In 2019, adjusted EBITDA of the Ferrous Minerals business segment was US$ 16.997 billion, 16% higher than in 2018, mainly due to higher prices (US$ 6.099 billion), which were offset by lower volumes (US$ 2.463 billion) and higher costs (US$ 885 million), following Dam I rupture impacts. Despite the lower 62% Fe reference price, 13% lower than in 3Q19, Vale’s realized price CFR/FOB decreased only 6% vs. 3Q19, due to the positive effect of the pricing system mechanisms impacted by the strong price volatility in the quarter together with a higher forward price curve. C1 cash cost for iron ore fines decreased to US$ 14.5/t in 4Q19 from US$ 15.3/t in 3Q19, mainly due to lower volumes and prices of third-party purchases and BRL depreciation. Freight costs decreased US$ 0.9/t, totaling US$ 18.2/t in 4Q19, mainly due to lower exposure to spot market and mix of routes/fleet. Vale expects freight costs in 1Q20 to reduce in relation to 4Q19, mainly as a result of spot market volatility caused, among other factors, by uncertainties related to coronavirus.

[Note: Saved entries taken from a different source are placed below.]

(** The result and, when it is 0, [*res]. *)
Definition getaddrinfo (node service : option bytes) (hints : option ai_hints) : M P (Z * option addrinfo) :=
  let family := match hints with Some h => h_family h | None => AF_UNSPEC end in
  if negb (family =? AF_UNSPEC) && negb (family =? AF_INET) then ret (EAI_FAMILY, None)
  else
    let socktype := match hints with Some h => h_socktype h | None => 0 end in
    let flags := match hints with Some h => h_flags h | None => 0 end in
    port <- match service with Some s => service_port s | None => ret (Some 0) end ;;
    match port with
    | None => ret (EAI_SERVICE, None)
    | Some port =>
        ip <- node_address node flags ;;
        match ip with
        | None => ret (EAI_NONAME, None)
        | Some ip =>
            ok <- sys (heap_alloc (48 + sizeof_sockaddr_in)) ;;
            if negb ok then ret (EAI_MEMORY, None)
            else
              let socktype := if socktype =? 0 then SOCK_STREAM else socktype in
              ret (0, Some {|
                ai_family := AF_INET; ai_socktype := socktype;
                ai_protocol := if socktype =? SOCK_DGRAM then IPPROTO_UDP else IPPROTO_TCP;
                ai_addrlen := sizeof_sockaddr_in;
                ai_addr := SockaddrIn AF_INET (htons (u16 port)) (htonl ip) |})
        end
    end.

(** The static [hname[256]] holds at most 255 characters of the name. *)
Definition gethostbyname (name : bytes) : M P (option hostent) :=
  let* (r, ai) := getaddrinfo (Some name) None None in
  match ai with
  | Some ai =>
      ret (Some {| h_name := takeZ 255 name; h_addrtype := AF_INET; h_length := 4;
                   h_addr := sin_addr (ai_addr ai) |})
  | None => ret None
  end.
End resolver.

(** The chain of results as a list; [free] is the allocator's. *)
Definition freeaddrinfo {S A} (free : A → M S unit) (res : list A) : M S unit :=
  loop (λ res, match res with
               | [] => ret (Break tt)
               | ai :: n => free ai ;; ret (Continue n)
               end) res.

Definition gai_strerror (err : Z) : bytes :=
  if err =? EAI_NONAME then str "name does not resolve"
  else if err =? EAI_FAMILY then str "address family not supported"
  else if err =? EAI_SERVICE then str "unknown service"
  else if err =? EAI_MEMORY then str "out of memory"
  else str "lookup failed".

(** Every result of a chain is freed once, in order. *)
Lemma freeaddrinfo_run {S A} (free : A → M S unit) (f : A → S → S) (res : list A) (st : S) :
  (∀ ai st, free ai st = Ret tt (f ai st)) → zlen res < 18446744073709551616 →
  freeaddrinfo free res st = Ret tt (foldl (λ st ai, f ai st) st res).
Proof.
  intros Hf Hl. pose proof (zlen_nonneg res).
  apply (loop_steps _ (λ k, dropZ k res) (λ k, foldl (λ st ai, f ai st) st (takeZ k res)) (zlen res)); [lia|..].
  - by rewrite dropZ_0.
  - by rewrite takeZ_0.
  - intros k Hk. destruct (idx_is_Some res k Hk) as [ai Hi]. rewrite (dropZ_cons _ _ _ Hi).
    rewrite (bind_run _ _ _ _ _ (Hf ai _)), (takeZ_snoc _ _ _ Hi), foldl_app. done.
  - rewrite dropZ_all by lia. by rewrite takeZ_all by lia.
Qed.

(** * Any reply is handled without reading outside it *)

Section safety.
Context {S : Type}.
Implicit Types (st : S).

Lemma dns_skip_total m len at_ st : is_bytes m → 0 ≤ at_ → len ≤ zlen m → len < 2147483648 →
  ∃ r, dns_skip m len at_ st = Ret r st ∧ (r = -1 ∨ at_ < r ≤ len + 1).
Proof.
  intros Hm Ha Hl Hlen.
  assert (wp (dns_skip m len at_) (λ r st', st' = st ∧ (r = -1 ∨ at_ < r ≤ len + 1)) st) as Hw.
  2:{ apply wp_inv in Hw as (r & st' & E & -> & ?). by exists r. }
  apply (wp_loop _ (λ p st', st' = st ∧ at_ ≤ p) (λ p _, Z.max 0 (len - p))); [lia| |split; [done|lia]|lia].
  intros p st' [-> Hp]. destruct (Z.ltb_spec p len).
  - destruct (idx_is_Some m p ltac:(lia)) as [l El]. pose proof (idx_is_byte _ _ _ Hm El).
    apply wp_bind. rewrite El. apply wp_ret. destruct (l =? 0); [apply wp_ret; split; [done|lia]|].
    destruct (Z.land l 192 =? 192); [apply wp_ret; split; [done|lia]|]. apply wp_ret. split; [split; [done|]|]; lia.
  - apply wp_ret. split; [done|lia].
Qed.

Lemma be16_total r at_ st : 0 ≤ at_ → at_ + 2 ≤ zlen r → is_bytes r →
  ∃ v, be16 r at_ st = Ret v st ∧ 0 ≤ v < 65536.
Proof.
  intros Ha Hl Hr. unfold be16.
  destruct (idx_is_Some r at_ ltac:(lia)) as [h Eh]. destruct (idx_is_Some r (at_ + 1) ltac:(lia)) as [l El].
  pose proof (idx_is_byte _ _ _ Hr Eh). pose proof (idx_is_byte _ _ _ Hr El).
  rewrite Eh, El. eexists. split; [reflexivity|].
  pose proof (lor_add h l 8 ltac:(lia) ltac:(lia)) as E. rewrite Z.shiftl_mul_pow2 by lia.
  change (2 ^ 8) with 256 in *. lia.
Qed.

Lemma dns_answers_total r rn an at_ st : is_bytes r → rn ≤ zlen r → rn < 2147483648 → an < 65536 →
  ∃ ip, dns_answers r rn an at_ st = Ret ip st.
Proof.
  intros Hr Hl Hrn Han.
  assert (wp (dns_answers r rn an at_) (λ _ st', st' = st) st) as Hw.
  2:{ apply wp_inv in Hw as (ip & st' & E & ->). by exists ip. }
  apply (wp_loop _ (λ '(a, p) st', st' = st ∧ 0 ≤ a) (λ '(a, p) _, Z.max 0 (an - a))); [| |split; [done|lia]|lia].
  { intros [a p] st' _. lia. }
  intros [a p] st' [-> Ha]. unfold answer_turn. destruct ((a <? an) && (0 <? p) && (p + 10 <=? rn)) eqn:Ec; [|by apply wp_ret].
  destruct (dns_skip_total r rn p st Hr ltac:(lia) Hl Hrn) as (p' & E & Hp').
  apply wp_bind. wp_eq E. destruct ((p' <? 0) || (rn <? p' + 10)) eqn:Ec2; [by apply wp_ret|].
  destruct (be16_total r p' st ltac:(lia) ltac:(lia) Hr) as (ty & Ety & _).
  destruct (be16_total r (p' + 8) st ltac:(lia) ltac:(lia) Hr) as (len & Elen & ?).
  apply wp_bind. wp_eq Ety. apply wp_bind. wp_eq Elen. cbn zeta.
  destruct ((ty =? 1) && (len =? 4) && (p' + 10 + 4 <=? rn)) eqn:Ec3; [|apply wp_ret; split; [split; [done|]|]; lia].
  destruct (idx_is_Some r (p' + 10) ltac:(lia)) as [b0 E0].
  destruct (idx_is_Some r (p' + 10 + 1) ltac:(lia)) as [b1 E1].
  destruct (idx_is_Some r (p' + 10 + 2) ltac:(lia)) as [b2 E2].
  destruct (idx_is_Some r (p' + 10 + 3) ltac:(lia)) as [b3 E3].
  rewrite E0, E1, E2, E3. by repeat first [apply wp_bind | apply wp_ret].
Qed.

End safety.

(** * A well-formed reply is understood *)

(** A name as it stands in a message: labels up to the root or a pointer. *)
Inductive wire_name : bytes → Prop :=
  | wire_root : wire_name [0]
  | wire_pointer a b : 192 ≤ a < 256 → wire_name [a; b]
  | wire_label s rest : 0 < zlen s < 64 → wire_name rest → wire_name (zlen s :: s ++ rest).

Definition be16_bytes (v : Z) : bytes := [v / 256; v mod 256].
(** A resource record; [rr_fixed] is its class and time to live. *)
Record rr := Rr { rr_name : bytes; rr_type : Z; rr_fixed : bytes; rr_data : bytes }.
Definition rr_ok (x : rr) : Prop :=
  wire_name (rr_name x) ∧ 0 ≤ rr_type x < 65536 ∧ zlen (rr_fixed x) = 6 ∧ zlen (rr_data x) < 65536 ∧
  is_bytes (rr_data x).
Definition rr_bytes (x : rr) : bytes :=
  rr_name x ++ be16_bytes (rr_type x) ++ rr_fixed x ++ be16_bytes (zlen (rr_data x)) ++ rr_data x.
(** The address of the first A record. *)
Fixpoint first_address (l : list rr) : option Z :=
  match l with
  | [] => None
  | x :: l =>
      match rr_type x, rr_data x with
      | 1, [b0; b1; b2; b3] => Some (((b0 * 256 + b1) * 256 + b2) * 256 + b3)
      | _, _ => first_address l
      end
  end.

Section wellformed.
Context {S : Type}.
Implicit Types (st : S).

Lemma land192_label l : 0 ≤ l < 64 → Z.land l 192 = 0.
Proof.
  intros Hl. assert (forallb (λ n, Z.land (Z.of_nat n) 192 =? 0) (seq 0 64) = true)
    as H%Is_true_eq_left%forallb_True by reflexivity.
  rewrite Forall_forall in H. specialize (H (Z.to_nat l) ltac:(apply elem_of_seq; lia)).
  rewrite Z2Nat.id in H by lia. apply Is_true_eq_true in H. lia.
Qed.

Lemma land192_pointer a : 192 ≤ a < 256 → Z.land a 192 = 192.
Proof.
  intros Ha. assert (forallb (λ n, Z.land (Z.of_nat n) 192 =? 192) (seq 192 64) = true)
    as H%Is_true_eq_left%forallb_True by reflexivity.
  rewrite Forall_forall in H. specialize (H (Z.to_nat a) ltac:(apply elem_of_seq; lia)).
  rewrite Z2Nat.id in H by lia. apply Is_true_eq_true in H. lia.
Qed.

Lemma wire_name_pos w : wire_name w → 0 < zlen w.
Proof. intros []; zlen_lia. Qed.

Lemma of_idx {A} (l1 l2 : list A) x st : of_option (idx (l1 ++ x :: l2) (zlen l1)) st = Ret x st.
Proof. by rewrite idx_middle. Qed.

(** dns_skip moves exactly over a name. *)
Lemma dns_skip_name w pre post st : wire_name w →
  zlen (pre ++ w ++ post) < 2147483648 →
  dns_skip (pre ++ w ++ post) (zlen (pre ++ w ++ post)) (zlen pre) st = Ret (zlen pre + zlen w) st.
Proof.
  intros Hw Hl. set (m := pre ++ w ++ post) in *.
  assert (∀ done w', m = done ++ w' ++ post → wire_name w' → ∃ n, Z.of_nat n ≤ zlen w' ∧
    loop_to (λ at_,
    if at_ <? zlen m then
      l <- of_option (idx m at_) ;;
      if l =? 0 then ret (Break (at_ + 1))
      else if Z.land l 192 =? 192 then ret (Break (at_ + 2))
      else ret (Continue (at_ + l + 1))
    else ret (Break (-1))) n (zlen done) st (zlen done + zlen w') st) as H.
  { intros done w' E Hw'. revert done E. induction Hw' as [|a b Ha|s rest Hs Hw' IH]; intros done E.
    - exists 0%nat. split; [zlen_lia|]. apply loop_to_break.
      replace (zlen done <? zlen m) with true by (rewrite E; zlen_lia).
      rewrite E. rewrite (bind_run _ _ _ _ _ (of_idx done post 0 st)). done.
    - exists 0%nat. split; [zlen_lia|]. apply loop_to_break.
      replace (zlen done <? zlen m) with true by (rewrite E; zlen_lia).
      rewrite E. rewrite (bind_run _ _ _ _ _ (of_idx done (b :: post) a st)).
      replace (a =? 0) with false by lia. by rewrite land192_pointer.
    - destruct (IH (done ++ zlen s :: s)) as (n & Hn & Hto); [rewrite E, <- !app_assoc; cbn [app]; by rewrite <- app_assoc|].
      exists (Datatypes.S n). split; [zlen_lia|].
      replace (zlen done + zlen (zlen s :: s ++ rest)) with (zlen (done ++ zlen s :: s) + zlen rest) by zlen_lia.
      eapply loop_to_next; [|exact Hto].
      replace (zlen done <? zlen m) with true by (rewrite E; zlen_lia).
      rewrite E. rewrite (bind_run _ _ _ _ _ (of_idx done ((s ++ rest) ++ post) (zlen s) st)).
      replace (zlen s =? 0) with false by lia. rewrite land192_label by lia. cbn [Z.eqb].
      unfold ret. do 2 f_equal. zlen_lia. }
  destruct (H pre w eq_refl Hw) as (n & Hn & Hto). apply (loop_to_run _ n); [exact Hto|].
  unfold m in Hl. rewrite !zlen_app in Hl. pose proof (zlen_nonneg pre). pose proof (zlen_nonneg post). lia.
Qed.

Lemma be16_run pre v post st : 0 ≤ v < 65536 → be16 (pre ++ be16_bytes v ++ post) (zlen pre) st = Ret v st.
Proof.
  intros Hv. unfold be16, be16_bytes. cbn [app].
  rewrite (bind_run _ _ _ _ _ (of_idx pre (v mod 256 :: post) (v / 256) st)).
  pose proof (of_idx (pre ++ [v / 256]) post (v mod 256) st) as E. rewrite <- app_assoc, zlen_app in E.
  rewrite (bind_run _ _ _ _ _ E). unfold ret. f_equal.
  pose proof (lor_add (v / 256) (v mod 256) 8) as El. rewrite Z.shiftl_mul_pow2 by lia.
  change (2 ^ 8) with 256 in *. rewrite El by lia. lia.
Qed.

Lemma be16_at m i v pre post st : m = pre ++ be16_bytes v ++ post → i = zlen pre → 0 ≤ v < 65536 →
  be16 m i st = Ret v st.
Proof. intros -> -> ?. by apply be16_run. Qed.

Lemma zlen_rr x : rr_ok x → zlen (rr_bytes x) = zlen (rr_name x) + 10 + zlen (rr_data x).
Proof. intros (_ & _ & Hf & _). unfold rr_bytes, be16_bytes. zlen_lia. Qed.

Lemma address_value b0 b1 b2 b3 : is_bytes [b0; b1; b2; b3] →
  Z.lor (Z.lor (Z.lor (Z.shiftl b0 24) (Z.shiftl b1 16)) (Z.shiftl b2 8)) b3
  = ((b0 * 256 + b1) * 256 + b2) * 256 + b3.
Proof.
  unfold is_bytes. rewrite !Forall_cons. intros (? & ? & ? & ? & _). rewrite !Z.shiftl_mul_pow2 by lia.
  change (2 ^ 24) with (2 ^ 8 * 2 ^ 16). change (2 ^ 16) with (2 ^ 8 * 2 ^ 8). rewrite !Z.mul_assoc.
  pose proof (lor_add (b0 * 2 ^ 8 * 2 ^ 8) (b1 * 2 ^ 8 * 2 ^ 8) 24) as E1.
  pose proof (lor_add b0 (b1 * 2 ^ 16) 24) as E2. pose proof (lor_add (b0 * 256 + b1) (b2 * 2 ^ 8) 16) as E3.
  pose proof (lor_add ((b0 * 256 + b1) * 256 + b2) b3 8) as E4.
  change (2 ^ 8) with 256 in *. change (2 ^ 16) with 65536 in *. change (2 ^ 24) with 16777216 in *.
  replace (b0 * 256 * 256 * 256) with (b0 * 16777216) by lia.
  replace (b1 * 256 * 256) with (b1 * 65536) by lia. rewrite E2 by lia.
  replace (b0 * 16777216 + b1 * 65536) with ((b0 * 256 + b1) * 65536) by lia. rewrite E3 by lia.
  replace ((b0 * 256 + b1) * 65536 + b2 * 256) with (((b0 * 256 + b1) * 256 + b2) * 256) by lia. by rewrite E4 by lia.
Qed.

Base Metals adjusted EBITDA totaled US$ 2.174 billion in 2019, vs. US$ 2.542 billion in 2018. The decrease was mainly due to higher costs (US$ 387 million), mostly related to VNC, Onga Puma and Sossego operations, lower cobalt realized prices (US$ 157 million), lower copper realized prices (U$ 45 million) and higher expenses (US$ 73 million), mostly for research expenses related to Hu’u project, which were partially offset by favourable exchange rate variations (US$ 132 million), higher nickel realized prices (US$ 81 million) and higher gold realized prices (US$ 76 million). Nickel operations are progressing towards higher reliability with production at the refineries going back to regular operating rates after the scheduled and unscheduled maintenance activities at the Copper Cliff Nickel Refinery, in Sudbury, and at the Clydach, Matsusaka and Long Harbour refineries. Likewise, production at Onga Puma mine and plant was resumed after a judicial authorization granted in September. The performance of copper operations was supported by Salobo’s solid performance during the year, reaching close to zero unit cash costs after by-products in 2H19, notwithstanding the impact of unscheduled maintenance in Sossego.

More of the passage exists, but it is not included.